= 1900s in Bulgaria =

The 1900s in the Principality of Bulgaria (until 1908) and the Kingdom of Bulgaria (from 1908).

== Incumbents ==
- Prince of Bulgaria: Ferdinand I (1887–1908)
- Tsar of Bulgaria: Ferdinand I (1908–1918)
- Prime Minister of Bulgaria:
  - Todor Ivanchov (1899–1901)
  - Racho Petrov (1901)
  - Petko Karavelov (1901–1902)
  - Stoyan Danev (1902–1903)
  - Racho Petrov (1903–1906)
  - Dimitar Petkov (1906–1907)
  - Dimitar Stanchov (1907, acting)
  - Petar Gudev (1907–1908)
  - Aleksandar Malinov (1908–1911)

== Events ==

=== 1900 ===
- 1899–1900 peasant unrest in Bulgaria.

=== 1901 ===

- The Miss Stone Affair when an American and a Bulgarian are kidnapped by the Internal Macedonian Revolutionary Organization.
- 28 January – Parliamentary elections are held in the country. Despite receiving only the third highest number of votes, the Progressive Liberal Party emerges as the largest party in Parliament with 40 of the 164 seats. Voter turnout is 42.7%.
- 16 February – Macedonian demonstrators in Sofia demand independence from Turkey.

=== 1902 ===

- The Zagorka brand of beer is created.
- 17 February – The Progressive Liberal Party wins 89 of the 189 seats in the parliament following parliamentary elections.
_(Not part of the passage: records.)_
(* ===== verification/InitTool.v ===== *)
(** * tools/init/init.c: the first process

    The program up to its loop, and the loop, which never ends, as an interaction tree
    over the same calls. *)

From Stdlib Require Import Ascii String.
From ITree Require Import ITree.
From Paco Require Import paco.
From S2P Require Import Prelude Bytes Strings Tools.
Import Bytes Strings Tools.

Module InitTool.

Definition NK_PROC_INTENT : Z := 40.
Definition NK_NERI_STATUS : Z := 49.
Definition NK_ANOMALY_SCORE : Z := 52.
Definition NK_PLEDGE : Z := 53.
Definition NK_SET_NAME : Z := 62.

Definition wr (s : list Z) : prog unit := n ← lift (strlen s); syscall 1 [Val 1; Ptr s; Val (Z.of_nat n)];; Return ().
Definition wru64 (v : Z) : prog unit :=
  if v =? 0 then wr (lit "0") else t ← lift (digits v 10 24 65); b ← lift (reversed t 24); wr b.
Definition sc_exit (c : Z) : prog unit := syscall 2 [Val (u64 c)];; Stuck.

Definition print_banner : prog unit :=
  wr (lit "\033[2J\033[H");;
  wr (lit "\033[1;36m");;
  wr (lit "  ███╗   ██╗███████╗██╗  ██╗██████╗  ██████╗ ███████╗\n");;
  wr (lit "  ████╗  ██║██╔════╝██║ ██╔╝██╔══██╗██╔═══██╗██╔════╝\n");;
  wr (lit "  ██╔██╗ ██║█████╗  █████╔╝ ██████╔╝██║   ██║███████╗\n");;
  wr (lit "  ██║╚██╗██║██╔══╝  ██╔═██╗ ██╔══██╗██║   ██║╚════██║\n");;
  wr (lit "  ██║ ╚████║███████╗██║  ██╗██║  ██║╚██████╔╝███████║\n");;
  wr (lit "  ╚═╝  ╚═══╝╚══════╝╚═╝  ╚═╝╚═╝  ╚═╝ ╚═════╝ ╚══════╝\n");;
  wr (lit "\033[0m\n");;
  wr (lit "  \033[1mSecure Developer Kernel\033[0m");;
  wr (lit "  built from scratch\n");;
  wr (lit "  Neri v0.5.0 + CortexCrypto + 24 novel syscalls\n");;
  wr (lit "\n");;
  wr (lit "  Kernel features:\n");;
  wr (lit "    nk_proc_intent      — semantic process placement\n");;
  wr (lit "    nk_work_budget      — temporal CPU guarantees\n");;
  wr (lit "    nk_attest_self/peer — zero-trust process identity\n");;
  wr (lit "    nk_secure_alloc     — AES-256-GCM memory regions\n");;
  wr (lit "    nk_ipc_channel      — encrypted kernel IPC\n");;
  wr (lit "    nk_thermal_hint     — predictive RAPL headroom\n");;
  wr (lit "    nk_anomaly_score    — live NSM threat score\n");;
  wr (lit "    nk_pledge           — irreversible syscall whitelist\n");;
  wr (lit "\n").

Definition print_status : prog unit :=
  '(_, st) ← syscall_out NK_NERI_STATUS [Ptr (replicate 56 0)];
  '(_, anm) ← syscall_out NK_ANOMALY_SCORE [Ptr (replicate 24 0)];
  let st := status_of st in
  let anm := anomaly_at anm in
  wr (lit "  Resource pool  epoch=");; wru64 (epoch st);;
  wr (lit "  CPU ");;
  (if truthy (cpu_total_ns st) then wru64 (u64 (cpu_alloc_ns st * 100) / cpu_total_ns st);; wr (lit "% ") else Return ());;
  wr (lit "  RAM ");;
  (if truthy (ram_total_pages st) then wru64 (u64 (ram_alloc_pages st * 4096) / 1048576);; wr (lit " MB") else Return ());;
  wr (lit "  NSM ");;
  let l := clamp3 (level anm) in
  wr (nth l level_colors []);; wr (nth l level_names []);; wr (lit "\033[0m");;
  wr (lit " score=");; wru64 (score anm);;
  wr (lit "/255\n\n").

Definition pledge : Z := foldl (fun m n => Z.lor m (shl64 1 n)) 0 [0; 1; 2; 17; 20; 40; 42; 49; 52; 53; 62].

(** Up to the pledge, from there to the loop, and a round of the loop. *)
Definition declare : prog unit :=
  syscall NK_SET_NAME [Ptr (lit "init")];;
  syscall NK_PROC_INTENT [Val 3; Val 100000; Val 4];;
  syscall NK_PLEDGE [Val pledge];; Return ().
Definition greet : prog unit :=
  print_banner;;
  print_status;;
  wr (lit "  init: PID 1 ready. ");;
  wr (lit "Waiting for kernel events...\n\n");;
  wr (lit "  To interact:\n");;
  wr (lit "    nerictl status       — resource pool\n");;
  wr (lit "    nerictl anomaly      — NSM threat score\n");;
  wr (lit "    nerictl intent compile 4000  — set intent\n");;
  wr (lit "    cortexcrypt status   — crypto bridge\n");;
  wr (lit "    cortexcrypt attest   — process identity\n\n").
Definition check_anomaly : prog unit :=
  '(_, anm) ← syscall_out NK_ANOMALY_SCORE [Ptr (replicate 24 0)];
  let anm := anomaly_at anm in
  if 2 <=? level anm then
    wr (lit "\033[1;31m  [ALERT] NSM threat level ");;
    wr (nth (clamp3 (level anm)) level_names []);;
    wr (lit " — score=");; wru64 (score anm);;
    wr (lit "/255\033[0m\n")
  else Return ().
(** [tick] before and after. *)
Definition round (tick : Z) : prog Z :=
  syscall 17 [];;
  let tick := u64 (tick + 1) in
  (if Z.land tick 127 =? 0 then check_anomaly else Return ());;
  Return tick.

(** ** The whole program *)

Variant sysE : Type -> Type :=
| SysCall (nr : Z) (args : list arg) : sysE (Z * list (list Z))
| ReadTsc : sysE Z
| Wrong : sysE void.

Fixpoint tree {A} (p : prog A) : itree sysE A :=
  match p with
  | Return a => Ret a
  | Call nr args cont => Vis (SysCall nr args) (fun r => tree (cont r.1 r.2))
  | Rdtsc cont => Vis ReadTsc (fun t => tree (cont t))
  | Stuck => Vis Wrong (fun v => match v : void with end)
  end.
(** The loop [while (1)] from a value of [tick] on. *)
Definition forever (tick : Z) : itree sysE void := ITree.iter (fun tick => ITree.bind (tree (round tick)) (fun t => Ret (inl t))) tick.
Definition main : itree sysE void := ITree.bind (tree (declare;; greet)) (fun _ => forever 0).

End InitTool.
Voter turnout is 49.8%.

=== 1903 ===

- August–October – The Ilinden–Preobrazhenie Uprising occurs against the Ottoman Empire in the Balkans.
- 19 August – The Strandzha Commune is established.
- 7 September – The Strandzha Commune is disestablished.
- 19 October – The People's Party wins 134 of the 169 seats in the parliament following parliamentary elections. Voter turnout is 41.2%.

=== 1904 ===

- The First School of Higher Education is renamed Sofia University.
- The Ivan Vazov National Theatre is founded.
- 31 March – The Treaty of Sofia is signed between the Principality of Bulgaria and Kingdom of Serbia.
- 4 April – The 1904 Kresna earthquakes occur, resulting in the deaths of 200 people.
- August – The Free Trade Unions is established.

=== 1905 ===

- 5 October – The Old High School of Music in Ruse is inaugurated.

=== 1906 ===

- 20 April – The Vazduhoplavatelno Otdelenie (roughly translated as Aviation Squad) is created. This was the earliest version of the modern Bulgarian Air Force.
- The Church of the Assumption, previously a mosque, is consecrated as a church.

=== 1907 ===

- The Varna Shipyard is founded.
- Skobelev Park is founded.
- 30 August – The Monument to the Tsar Liberator is inaugurated.

=== 1908 ===

- 25 May – The Democratic Party wins 166 of the 203 seats in the parliament following parliamentary elections. Voter turnout is 50.2%.
- 7 September – The Bulgarian Constitutional Clubs is founded.
- 5 October – The Principality of Bulgaria declares independence as the Kingdom of Bulgaria.

=== 1909 ===

- FC 13, a football club based in Sofia, is established.